Looking forward, Currie said she and other analysts expect to see a step-up in oil demand in the second half of this year followed by another big step-up going into 2022.
"When we think about a full recovery to 100 million barrels per day on an annual average basis, we're looking more for that to happen in 2022," she said. "The reason for the lag is that there will be a lot of pent-up demand that takes place in the summer, with people looking for travel and vacations and such, and that will help things. But you have to keep in mind, that's only a certain part of the population."
Currie pointed out that last year's COVID-19 shutdowns ended up creating a lot of unemployment and job losses.
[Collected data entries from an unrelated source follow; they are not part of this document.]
(* ===== verification/Os.v ===== *)
(** * The operating system, and resources that clean up after themselves
    ([src/sys_resource.rs])

    [OsSig] holds the operations the jails perform: child processes, files,
    environment variables, threads and the clock.  [SystemResource] is the
    interface a resource gives [ManagedResource], which releases it on drop;
    [SystemResourceLaws] is the idempotence its documentation asks for. *)

From S2P Require Import Prelude Effects Paths Process.

Inductive os_op : Type :=
| RunOutput (c : Command)                    (** [Command::output] *)
| RunStatus (c : Command)                    (** [Command::status] *)
| SpawnPiped (c : Command)                   (** [Command::spawn] of a command fed on stdin *)
| WriteStdin (data : string)
| WaitOutput                                 (** [wait_with_output] *)
| WaitStatus                                 (** [wait] *)
| GetUid
| EnvVar (name : string)
| DataDir                                    (** [dirs::data_dir] *)
| GenIndex (n : Z)                           (** [rng.gen_range(0..n)] *)
| PathExists (path : string)
| IsFile (path : string)
| ReadDir (path : string)
| Modified (path : string)                   (** [fs::metadata] then [modified] *)
| Now
| CreateDirAll (path : string)
| WriteFile (path contents : string)
| CreateNew (path : string)
| RemoveFile (path : string)
| RemoveDirAll (path : string)
| ReadLink (path : string)
| Canonicalize (path : string)
| SetMtime (path : string) (atime mtime : Z)
| Accessed (path : string)
| StartDns (addr : string)                   (** [DummyDnsServer::start] *)
| StopDns
| SpawnHeartbeat (path : string) (interval : Z)
| LoadStop
| StoreStop
| JoinHeartbeat
| Sleep (nanos : Z).

Definition OsSig : Sig :=
  {| op := os_op;
     ans o := match o with
              | RunOutput _ => Result Output Error
              | RunStatus _ => Result ExitStatus Error
              | SpawnPiped _ | WriteStdin _ => Result unit Error
              | WaitOutput => Result Output Error
              | WaitStatus => Result ExitStatus Error
              | GetUid => Z
              | EnvVar _ => option string
              | DataDir => option string
              | GenIndex _ => Z
              | PathExists _ | IsFile _ => bool
              | ReadDir _ => Result (list (Result string Error)) Error
              | Modified _ => Result (Result Z Error) Error
              | Now => Z
              | CreateDirAll _ | WriteFile _ _ | CreateNew _ | RemoveFile _ | RemoveDirAll _ =>
                  Result unit Error
              | ReadLink _ | Canonicalize _ => Result string Error
              | SetMtime _ _ _ => Result unit Error
              | Accessed _ => Result (Result Z Error) Error
              | StartDns _ => Result unit Error
              | StopDns | SpawnHeartbeat _ _ | StoreStop | Sleep _ => unit
              | LoadStop => bool
              | JoinHeartbeat => Result unit Error
              end |}.

Definition os (o : op OsSig) : prog OsSig (ans OsSig o) := perform o.

Definition cmd (p : string) (l : list string) : Command := Command.add_args (Command.new p) l.

(** ** [SystemResource] *)

Class SystemResource (T : Type) := {
  sr_create : string -> prog OsSig (Result T Error);
  sr_cleanup : T -> prog OsSig (Result unit Error * T);
  sr_for_existing : string -> T;
}.

(** Once cleaned up, a resource is not cleaned up again. *)
Class SystemResourceLaws (T : Type) `{SystemResource T} : Prop := {
  cleanup_idempotent (x : T) :
    wp (sr_cleanup x) (fun _ '(r, x') => r = Ok tt -> sr_cleanup x' = Ret (Ok tt, x'));
}.

(** ** [ManagedResource] *)

Record ManagedResource (T : Type) : Type := mkManaged { resource : option T }.
Arguments mkManaged {T} _.
Arguments resource {T} _.

Section Managed.
Context {T : Type} `{SystemResource T}.

Definition managed_create (jail_id : string) : prog OsSig (Result (ManagedResource T) Error) :=
  r ⇐? sr_create jail_id;
  Ret (Ok (mkManaged (Some r))).

Definition managed_for_existing (jail_id : string) : ManagedResource T :=
  mkManaged (Some (sr_for_existing jail_id)).

Definition managed_from_resource (r : T) : ManagedResource T := mkManaged (Some r).

Definition inner (m : ManagedResource T) : option T := resource m.

(** Writing through [inner_mut]. *)
Definition inner_mut (f : T -> T) (m : ManagedResource T) : ManagedResource T :=
  mkManaged (f <$> resource m).

(** [Drop for ManagedResource]: a failed cleanup is only logged. *)
Definition managed_drop (m : ManagedResource T) : prog OsSig unit :=
  match resource m with
  | Some r => _ ⇐ sr_cleanup r; Ret tt
  | None => Ret tt
  end.

(** The drop of an [Option] of it. *)
Definition drop_option (m : option (ManagedResource T)) : prog OsSig unit :=
  match m with Some m => managed_drop m | None => Ret tt end.

End Managed.

(** ** Traces of commands *)

(** The command an event ran to its end. *)
Definition ran (e : event OsSig) : option Command :=
  match ev_op e with
  | RunOutput c | RunStatus c => Some c
  | _ => None
  end.

(** The directory an event removed, or tried to. *)
Definition removed_dir (e : event OsSig) : option string :=
  match ev_op e with RemoveDirAll p => Some p | _ => None end.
"When you look across the globe at unemployment, underemployment and labor force participation rates, labor force participation is down, unemployment and underemployment is high," she said. "The bottom line is, with all the government stimulus programs that are going into place this year, we think it will take another year before we really get back to a full 100-million-barrelper- day kind of market."
The 'ROPEC' factor
Regarding supply trends, Burkhard observed that while the glut of attention is often focused on the U.S., the vast majority of the world's oil is produced outside of the U.S.
"Outside the United States, you have non-U.S. producers OPEC and Russia, or 'ROPEC,' as we typically call them," Currie said. "ROPEC is holding a lot of barrels off the market right now, and everybody's watching carefully for what are they going to do and at what rate are they going to bring those back.
Currie warned that ROPEC has the option of placing a lot of barrels back on the market quickly if they choose to.
"But if they recognize that demand is not quite ready to absorb all of those volumes, they may take a slower pace," she said.
Referring to other non-ROPEC, non-U.S. production, Currie offered a relative "bright spot" to watch for in the coming months.
"You have growth in a number of countries, particularly offshore projects that are already in the process of being developed, and they're economical to continue developing," she concluded. "So we're looking for some amount of growth in the non-ROPEC, non-U.S. production area, but not a lot. It will just be enough to keep production flat from 2019."